-- Opening Marker --

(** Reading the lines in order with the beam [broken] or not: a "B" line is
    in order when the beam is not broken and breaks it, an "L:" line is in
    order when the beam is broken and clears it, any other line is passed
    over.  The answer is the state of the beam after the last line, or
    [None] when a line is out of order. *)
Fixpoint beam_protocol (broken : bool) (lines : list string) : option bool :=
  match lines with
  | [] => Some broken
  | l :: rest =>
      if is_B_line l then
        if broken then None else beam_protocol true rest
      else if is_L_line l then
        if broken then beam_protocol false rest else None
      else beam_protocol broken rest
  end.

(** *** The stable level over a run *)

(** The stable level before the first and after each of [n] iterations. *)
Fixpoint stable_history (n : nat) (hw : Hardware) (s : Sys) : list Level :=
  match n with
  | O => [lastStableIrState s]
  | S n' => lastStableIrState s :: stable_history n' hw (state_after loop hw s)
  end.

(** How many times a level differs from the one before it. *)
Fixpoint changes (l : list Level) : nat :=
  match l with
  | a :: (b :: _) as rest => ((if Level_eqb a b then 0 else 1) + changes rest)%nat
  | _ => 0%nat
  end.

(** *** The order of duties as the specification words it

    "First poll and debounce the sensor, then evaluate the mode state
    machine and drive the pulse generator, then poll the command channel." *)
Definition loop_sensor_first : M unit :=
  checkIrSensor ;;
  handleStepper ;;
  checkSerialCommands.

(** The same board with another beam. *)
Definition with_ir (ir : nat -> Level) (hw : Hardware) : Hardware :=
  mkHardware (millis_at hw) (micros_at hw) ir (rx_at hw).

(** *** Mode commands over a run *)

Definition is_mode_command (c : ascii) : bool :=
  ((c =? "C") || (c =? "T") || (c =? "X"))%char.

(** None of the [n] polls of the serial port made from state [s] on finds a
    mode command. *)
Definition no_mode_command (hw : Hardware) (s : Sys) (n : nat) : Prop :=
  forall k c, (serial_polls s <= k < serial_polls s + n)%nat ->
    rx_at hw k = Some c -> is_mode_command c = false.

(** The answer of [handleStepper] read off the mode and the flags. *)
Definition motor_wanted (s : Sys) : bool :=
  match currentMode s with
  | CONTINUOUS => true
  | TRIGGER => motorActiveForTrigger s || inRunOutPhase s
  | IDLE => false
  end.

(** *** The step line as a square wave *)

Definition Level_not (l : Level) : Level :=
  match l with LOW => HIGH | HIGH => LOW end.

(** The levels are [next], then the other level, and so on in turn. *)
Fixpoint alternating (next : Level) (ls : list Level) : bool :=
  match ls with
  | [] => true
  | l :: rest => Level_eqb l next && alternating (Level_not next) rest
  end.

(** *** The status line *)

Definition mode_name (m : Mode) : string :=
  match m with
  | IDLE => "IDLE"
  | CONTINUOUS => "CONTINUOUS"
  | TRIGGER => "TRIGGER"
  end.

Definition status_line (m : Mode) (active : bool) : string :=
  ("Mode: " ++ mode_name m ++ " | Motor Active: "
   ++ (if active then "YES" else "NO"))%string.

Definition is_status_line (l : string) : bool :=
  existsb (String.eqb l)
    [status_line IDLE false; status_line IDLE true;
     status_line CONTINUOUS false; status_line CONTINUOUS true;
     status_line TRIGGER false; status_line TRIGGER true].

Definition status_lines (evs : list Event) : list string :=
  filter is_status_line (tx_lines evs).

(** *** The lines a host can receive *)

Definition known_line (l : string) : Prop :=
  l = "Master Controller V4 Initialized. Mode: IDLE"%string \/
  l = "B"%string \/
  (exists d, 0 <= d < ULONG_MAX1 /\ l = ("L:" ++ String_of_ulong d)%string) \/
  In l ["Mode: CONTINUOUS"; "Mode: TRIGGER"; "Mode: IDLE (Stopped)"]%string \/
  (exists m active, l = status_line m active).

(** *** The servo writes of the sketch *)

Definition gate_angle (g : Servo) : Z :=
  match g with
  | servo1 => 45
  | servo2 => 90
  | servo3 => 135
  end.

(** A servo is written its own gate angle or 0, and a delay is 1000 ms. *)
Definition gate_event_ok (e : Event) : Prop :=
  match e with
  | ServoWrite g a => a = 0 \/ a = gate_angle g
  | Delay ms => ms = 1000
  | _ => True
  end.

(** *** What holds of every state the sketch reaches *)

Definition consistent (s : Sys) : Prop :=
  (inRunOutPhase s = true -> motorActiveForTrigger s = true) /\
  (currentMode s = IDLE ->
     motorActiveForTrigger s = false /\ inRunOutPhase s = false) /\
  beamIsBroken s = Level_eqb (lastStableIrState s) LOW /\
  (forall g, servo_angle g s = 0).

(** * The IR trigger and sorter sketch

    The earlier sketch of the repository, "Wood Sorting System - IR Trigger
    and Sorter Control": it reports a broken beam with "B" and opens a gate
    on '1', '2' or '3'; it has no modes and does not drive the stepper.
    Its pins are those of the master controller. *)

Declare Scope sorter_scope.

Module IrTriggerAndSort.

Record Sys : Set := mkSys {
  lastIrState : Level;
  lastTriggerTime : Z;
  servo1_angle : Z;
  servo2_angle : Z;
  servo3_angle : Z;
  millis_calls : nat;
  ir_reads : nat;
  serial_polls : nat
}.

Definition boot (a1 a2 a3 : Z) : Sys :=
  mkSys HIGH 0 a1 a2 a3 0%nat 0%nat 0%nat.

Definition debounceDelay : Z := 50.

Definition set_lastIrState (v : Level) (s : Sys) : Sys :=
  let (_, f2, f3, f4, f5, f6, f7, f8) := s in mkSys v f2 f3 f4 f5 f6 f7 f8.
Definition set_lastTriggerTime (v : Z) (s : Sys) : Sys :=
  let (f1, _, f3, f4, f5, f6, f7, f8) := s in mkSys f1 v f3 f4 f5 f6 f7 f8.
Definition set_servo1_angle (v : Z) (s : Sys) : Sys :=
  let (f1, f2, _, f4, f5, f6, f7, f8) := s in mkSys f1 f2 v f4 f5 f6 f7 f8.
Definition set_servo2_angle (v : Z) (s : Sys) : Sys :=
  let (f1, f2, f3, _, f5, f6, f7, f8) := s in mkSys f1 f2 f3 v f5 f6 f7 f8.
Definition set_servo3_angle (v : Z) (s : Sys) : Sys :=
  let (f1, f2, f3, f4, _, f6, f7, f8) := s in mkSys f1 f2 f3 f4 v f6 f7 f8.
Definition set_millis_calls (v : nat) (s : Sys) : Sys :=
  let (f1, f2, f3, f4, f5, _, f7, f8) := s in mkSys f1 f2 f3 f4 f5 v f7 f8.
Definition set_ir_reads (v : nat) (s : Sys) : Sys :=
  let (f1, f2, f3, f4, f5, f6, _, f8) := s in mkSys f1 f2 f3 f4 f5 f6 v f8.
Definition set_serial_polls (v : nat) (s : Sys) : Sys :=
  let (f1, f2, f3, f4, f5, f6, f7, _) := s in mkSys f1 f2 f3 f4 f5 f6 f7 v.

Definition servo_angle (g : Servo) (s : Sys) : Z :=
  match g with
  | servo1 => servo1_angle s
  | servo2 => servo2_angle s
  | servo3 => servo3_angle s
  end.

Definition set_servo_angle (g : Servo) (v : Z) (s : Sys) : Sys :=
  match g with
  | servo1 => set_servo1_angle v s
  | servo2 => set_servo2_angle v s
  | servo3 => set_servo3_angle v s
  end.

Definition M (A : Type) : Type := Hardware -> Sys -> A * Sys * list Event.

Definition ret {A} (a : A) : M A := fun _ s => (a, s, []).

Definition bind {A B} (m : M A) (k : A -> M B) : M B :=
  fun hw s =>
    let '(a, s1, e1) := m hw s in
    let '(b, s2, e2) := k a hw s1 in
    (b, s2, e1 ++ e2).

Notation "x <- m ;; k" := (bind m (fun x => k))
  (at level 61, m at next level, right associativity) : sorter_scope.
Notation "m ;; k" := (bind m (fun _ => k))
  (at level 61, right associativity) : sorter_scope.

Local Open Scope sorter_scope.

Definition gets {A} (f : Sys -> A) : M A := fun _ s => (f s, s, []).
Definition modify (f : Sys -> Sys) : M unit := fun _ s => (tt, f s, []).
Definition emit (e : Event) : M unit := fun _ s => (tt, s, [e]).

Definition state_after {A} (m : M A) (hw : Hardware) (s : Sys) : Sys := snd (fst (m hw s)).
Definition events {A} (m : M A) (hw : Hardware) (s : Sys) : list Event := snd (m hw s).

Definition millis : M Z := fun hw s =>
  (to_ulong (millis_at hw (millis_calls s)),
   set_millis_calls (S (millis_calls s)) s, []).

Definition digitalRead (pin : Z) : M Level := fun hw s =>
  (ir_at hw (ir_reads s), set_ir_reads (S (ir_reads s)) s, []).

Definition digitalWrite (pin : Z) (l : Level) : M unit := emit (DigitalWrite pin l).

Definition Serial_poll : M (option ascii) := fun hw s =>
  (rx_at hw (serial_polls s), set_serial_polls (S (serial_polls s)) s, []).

-- Closing Marker --

### Try it
Your answer should consist solely of the lines above from the line with "handleStepper ;;" to the line with "mode command. *)", both included, reproduced exactly.

### Written solution
  handleStepper ;;
  checkSerialCommands.

(** The same board with another beam. *)
Definition with_ir (ir : nat -> Level) (hw : Hardware) : Hardware :=
  mkHardware (millis_at hw) (micros_at hw) ir (rx_at hw).

(** *** Mode commands over a run *)

Definition is_mode_command (c : ascii) : bool :=
  ((c =? "C") || (c =? "T") || (c =? "X"))%char.

(** None of the [n] polls of the serial port made from state [s] on finds a
    mode command. *)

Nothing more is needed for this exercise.